Under the department’s rules, the identity of a test subject or the results of his or her HIV test are protected from public disclosure, but may be disclosed to specified entities and individuals.[7] Specifically included are “[c]ourts of appropriate jurisdiction in the case, including appellate courts, and any persons so ordered by the court, including probation officers if treatment and counseling are conditions of release from probation, community control, or incarceration.”[8]

While the practical result of a judgment and sentence form containing a court order directing an individual to be tested for HIV is that the identity of such individual is known, at that point in time no test has been performed and no test result is available to fall within the confidentiality protections of Florida law. The court order does not reveal test results, nor does it indicate that a test has been conducted. Moreover, there is no statutory directive that the results of such test be made available to the public. Rather, as discussed above, the results of HIV testing are protected from disclosure and are made available only to specified agencies and individuals.

The confidential status of HIV test subjects and test results would not be compromised by their release to the court in this instance. Rule 2.051(c)(7), Florida Judicial Administration Rules, states that “[a]ll records made confidential under the Florida and United States Constitutions and Florida and federal law” are confidential when they are records of the judicial branch and its agencies. Thus, the identity of subjects who have undergone HIV tests, and their test results, would remain confidential when such information is provided to the court.[9]

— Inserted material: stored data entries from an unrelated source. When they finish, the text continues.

(** * lnd/input: the mock Input, WitnessType and Signer (input/mocks.go)

    A shallow embedding of the test doubles of package [input]: [MockInput],
    [MockWitnessType] and [MockInputSigner].  Each method hands its arguments
    to the embedded call dispatcher ([mock.Mock.Called]), then decodes the
    configured return values with nil checks and type assertions.

    Go values travel through the dispatcher as [interface{}]; they are
    modelled by [Value], one constructor per dynamic type the package uses.
    A panic (no matching expectation, a return list that is too short, a
    failing type assertion) is an explicit outcome. *)

From stdpp Require Import gmap strings list.
From Stdlib Require Import ZArith Strings.Byte.

Local Open Scope Z_scope.

(** ** Data of the packages the mocks talk about *)

(** Addresses of heap objects reached through Go pointers. *)
Abbreviation loc := positive.

(** Package [wire] of btcd, as far as the mocks handle its types. *)
Module wire.

(** [wire.OutPoint]: transaction hash and output index. *)
Record OutPoint := mkOutPoint { Hash : list byte; Index : Z }.

(** [wire.TxOut]. *)
Record TxOut := mkTxOut { Value : Z; PkScript : list byte }.

(** [wire.TxIn]. *)
Record TxIn := mkTxIn {
  PreviousOutPoint : OutPoint;
  SignatureScript : list byte;
  Witness : list (list byte);
  Sequence : Z
}.

(** [wire.MsgTx]: the transaction a spend is built for. *)
Record MsgTx := mkMsgTx {
  Version : Z;
  TxIn_ : list TxIn;
  TxOut_ : list TxOut;
  LockTime : Z
}.

(** [wire.TxWitness]: a witness stack. *)
Definition TxWitness := list (list byte).

(** [wire.VarIntSerializeSize]: the bytes taken by a variable-length
    integer. *)
Definition VarIntSerializeSize (val : Z) : Z :=
  if val <? 253 then 1
  else if val <=? 65535 then 3
  else if val <=? 4294967295 then 5
  else 9.

(** [TxWitness.SerializeSize]: the bytes a witness stack takes in a
    serialised transaction, the item count followed by each item with its
    length. *)
Definition SerializeSize (t : TxWitness) : Z :=
  fold_left
    (fun n witItem =>
       n + VarIntSerializeSize (Z.of_nat (length witItem))
         + Z.of_nat (length witItem))
    t (VarIntSerializeSize (Z.of_nat (length t))).

End wire.

(** [input.Script]: a witness stack and, for nested p2sh, a sigScript. *)
Record Script := mkScript { Witness : wire.TxWitness; SigScript : list byte }.

(** [input.TxInfo]: fee and weight of an unconfirmed parent. *)
Record TxInfo := mkTxInfo { Fee : Z; Weight : Z }.

(** [input.SignDescriptor], reduced to the fields a witness depends on. *)
Record SignDescriptor := mkSignDescriptor {
  WitnessScript : list byte;
  Output : option wire.TxOut;
  HashType : Z;
  InputIndex : Z
}.

(** Go's [error] interface: a non-nil error carries its message; the nil
    error is [None] wherever an [error] result is returned. *)
Definition error := string.

(** Objects that are only ever passed along: a [Signer], a
    [txscript.PrevOutputFetcher], the target of a [*txscript.TxSigHashes],
    and an implementation of [WitnessType]; each is known by its identity. *)
Definition Signer := loc.
Definition PrevOutputFetcher := loc.
Definition WitnessTypeImpl := loc.

(** Signatures by their serialisation: [input.Signature],
    [*musig2.PartialSignature], [*schnorr.Signature]. *)
Definition Signature := list byte.
Definition PartialSignature := list byte.
Definition SchnorrSignature := list byte.

(** [MuSig2SessionID] is [[32]byte]; a public nonce is [[66]byte]. *)
Definition MuSig2SessionID := list byte.
Definition PubNonce := list byte.

(** The store of transactions that [*wire.MsgTx] pointers refer to. *)
Abbreviation Heap := (gmap loc wire.MsgTx).

(** [input.WitnessGenerator]: a function of a transaction pointer, a
    sighash-cache pointer and an input index that returns a [Script] pointer
    and an [error].  The generator reads the transaction through its
    pointer. *)
Definition WitnessGenerator : Type :=
  Heap -> option loc -> option loc -> Z -> option Script * option error.

(** ** Values behind [interface{}] *)

(** A value stored in an [interface{}]: [VNil] is the nil interface, every
    other constructor is a dynamic type together with a value of it.  A
    pointer type holds [None] for the typed nil pointer, which is not the
    nil interface. *)
Inductive Value : Type :=
| VNil
| VBool (b : bool)
| VInt (n : Z)
| VUint32 (n : Z)
| VString (s : string)
| VWeightUnit (w : Z)
| VError (e : error)
| VOutPoint (op : wire.OutPoint)
| VTxOutPtr (p : option wire.TxOut)
| VMsgTxPtr (p : option loc)
| VSigHashesPtr (p : option loc)
| VSignDescPtr (p : option SignDescriptor)
| VScriptPtr (p : option Script)
| VTxInfoPtr (p : option TxInfo)
| VSigner (s : Signer)
| VPrevOutputFetcher (f : PrevOutputFetcher)
| VWitnessType (w : WitnessTypeImpl)
| VWitnessGenerator (g : option WitnessGenerator)
| VSignature (s : Signature)
| VPartialSigPtr (p : option PartialSignature)
| VSchnorrSigPtr (p : option SchnorrSignature)
| VSessionID (id : MuSig2SessionID)
| VHash32 (h : list byte)
| VPubNonces (ns : list PubNonce)
| VPartialSigs (ps : list (option PartialSignature)).

(** [v == nil] on an [interface{}]. *)
Definition isNil (v : Value) : bool :=
  match v with VNil => true | _ => false end.

(** Conversion of an interface-typed argument to [interface{}]: a nil
    interface stays the nil interface. *)
Definition ofSigner (s : option Signer) : Value :=
  match s with Some x => VSigner x | None => VNil end.

Definition ofPrevOutputFetcher (f : option PrevOutputFetcher) : Value :=
  match f with Some x => VPrevOutputFetcher x | None => VNil end.

(** ** The call dispatcher (testify's [mock.Mock]) *)

Module mock.

(** [mock.Arguments]: the list of values of a call or of a return. *)
Definition Arguments := list Value.

(** An expected argument accepts or rejects an actual argument.  This covers
    [mock.Anything], [mock.MatchedBy] and comparison with a fixed object;
    comparison of pointers looks through them, hence the heap. *)
Definition Matcher : Type := Heap -> Value -> bool.

Definition Anything : Matcher := fun _ _ => true.

(** [mock.Call]: one expectation, as set up by [On(...).Return(...)] and
    limited by [Times] or [Once].  [Repeatability] is [0] for an unlimited
    expectation, the remaining number of calls for a limited one, and [-1]
    once a limited one is used up.  Test code attached to an expectation
    with [Run] is not part of this record: the methods are modelled for
    expectations without it, and module [WithRun] adds it for the method that
    is handed a transaction to craft a script for.  The waiting and panicking
    variants lie outside the model. *)
Record Call := mkCall {
  Method : string;
  Arguments_ : list Matcher;
  ReturnArguments : Arguments;
  Repeatability : Z;
  totalCalls : Z
}.

(** [mock.Mock]: the expectations and the log of calls made so far. *)
Record Mock := mkMock {
  ExpectedCalls : list Call;
  Calls : list (string * Arguments)
}.

(** [On(method, args...)], [Return(rets...)], [Times(i)] and [Once()]. *)
Definition On (method : string) (arguments : list Matcher) : Call :=
  mkCall method arguments [] 0 0.

Definition Return (c : Call) (returnArguments : Arguments) : Call :=
  mkCall (Method c) (Arguments_ c) returnArguments (Repeatability c) (totalCalls c).

Definition Times (c : Call) (i : Z) : Call :=
  mkCall (Method c) (Arguments_ c) (ReturnArguments c) i (totalCalls c).

Definition Once (c : Call) : Call := Times c 1.

(** The placeholder [Arguments.Diff] compares with when one of the two lists
    is shorter than the other. *)
Definition Missing : Value := VString "(Missing)".

Definition isMissingOrAnything (v : Value) : bool :=
  match v with
  | VString s => bool_decide (s = "(Missing)" ∨ s = "mock.Anything")
  | _ => false
  end.

(** [Arguments.Diff]: the number of positions where expectation and call
    differ, over the longer of the two lists.  [diffUnexpected] counts the
    positions past the end of the expectation. *)
Fixpoint diffUnexpected (objects : Arguments) : nat :=
  match objects with
  | [] => O
  | a :: os => ((if isMissingOrAnything a then 0 else 1) + diffUnexpected os)%nat
  end.

Fixpoint Diff (h : Heap) (expected : list Matcher) (objects : Arguments) : nat :=
  match expected with
  | [] => diffUnexpected objects
  | e :: es =>
      match objects with
      | [] => ((if e h Missing then 0 else 1) + Diff h es [])%nat
      | a :: os => ((if e h a then 0 else 1) + Diff h es os)%nat
      end
  end.

Definition matches (h : Heap) (method : string) (args : Arguments) (c : Call) : bool :=
  bool_decide (Method c = method) && Nat.eqb (Diff h (Arguments_ c) args) 0.

(** [Mock.findExpectedCall]: the first matching expectation that can still be
    called, with its index; failing that, [None] for the index and the last
    matching expectation that is used up, if there is one. *)
Fixpoint findExpectedCallFrom (h : Heap) (method : string) (args : Arguments)
    (i : nat) (calls : list Call) (expectedCall : option Call)
    : option nat * option Call :=
  match calls with
  | [] => (None, expectedCall)
  | call :: rest =>
      if matches h method args call then
        if Z.ltb (-1) (Repeatability call) then (Some i, Some call)
        else findExpectedCallFrom h method args (S i) rest (Some call)
      else findExpectedCallFrom h method args (S i) rest expectedCall
  end.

Moreover, receipt of the information by the clerk of court or the probation officer would not alter its confidential status. Nothing in section 796.08, Florida Statutes, nor any other confidentiality provision elsewhere in the statutes, however, would authorize a clerk of court to treat as confidential the judgment and sentence forms in cases where individuals have been ordered to undergo HIV testing. Section 796.08, Florida Statutes, provides no direction as to how HIV test information is to be treated by the clerk of court once it has been released to the court. It may be advisable, therefore, to seek legislative clarification on this matter.

Accordingly, it is my opinion that a judgment and sentence form ordering an individual to be tested for HIV pursuant to section 796.08, Florida Statutes, is a public record subject to disclosure even though it may reveal the identity of an individual who will be undergoing a test for HIV. Information regarding test compliance and test results, however, is confidential and should be maintained as such by the clerk of court, absent a legislative directive treating such information otherwise.

Sincerely,

Robert A. Butterworth Attorney General

RAB/tls

[1] See, Rule 2.051(c)(9), Fla.R.Jud.Admin.
[2] See, Rule 2.051(c)(7), Fla.R.Jud.Admin., making confidential all records of the judicial branch that are made confidential under the Florida and United States Constitution and Florida and federal law.
[3] Section 384.29(1), Fla. Stat., provides for the confidentiality of all information and records held by the Department of Health relating to known or suspected cases of sexually transmissible diseases. The statute generally states, with specific exceptions enumerated, that such information “shall not be released or made public by the department or its authorized representatives, or by a court or parties to a lawsuit upon revelation by subpoena[.]”
[4] Section 381.004(3)(h)1.a., Fla. Stat.
[5] Section 381.004(3)(a) and (b), Fla. Stat.
[6] The subsection goes on to enumerate persons to whom test results may be disclosed, but does not specifically address whether the release of such information to a court of appropriate jurisdiction operates as an exemption to section 119.07(1), Fla. Stat.
[7] Rule 64D-2.003(2), Fla. Admin. Code.
[8] Rule 64D-2.003(2)(j)3., Fla. Admin. Code.
[9] Cf., Ragsdale v. State, 720 So.2d 203, 205 (Fla. 1998) (status of record is determined by the document itself and the underlying policy for its exemption or confidentiality, not by the identity of the agency in possession); City of Riviera Beach v. Barfield, 642 So.2d 1135 (Fla. 4th DCA 1994).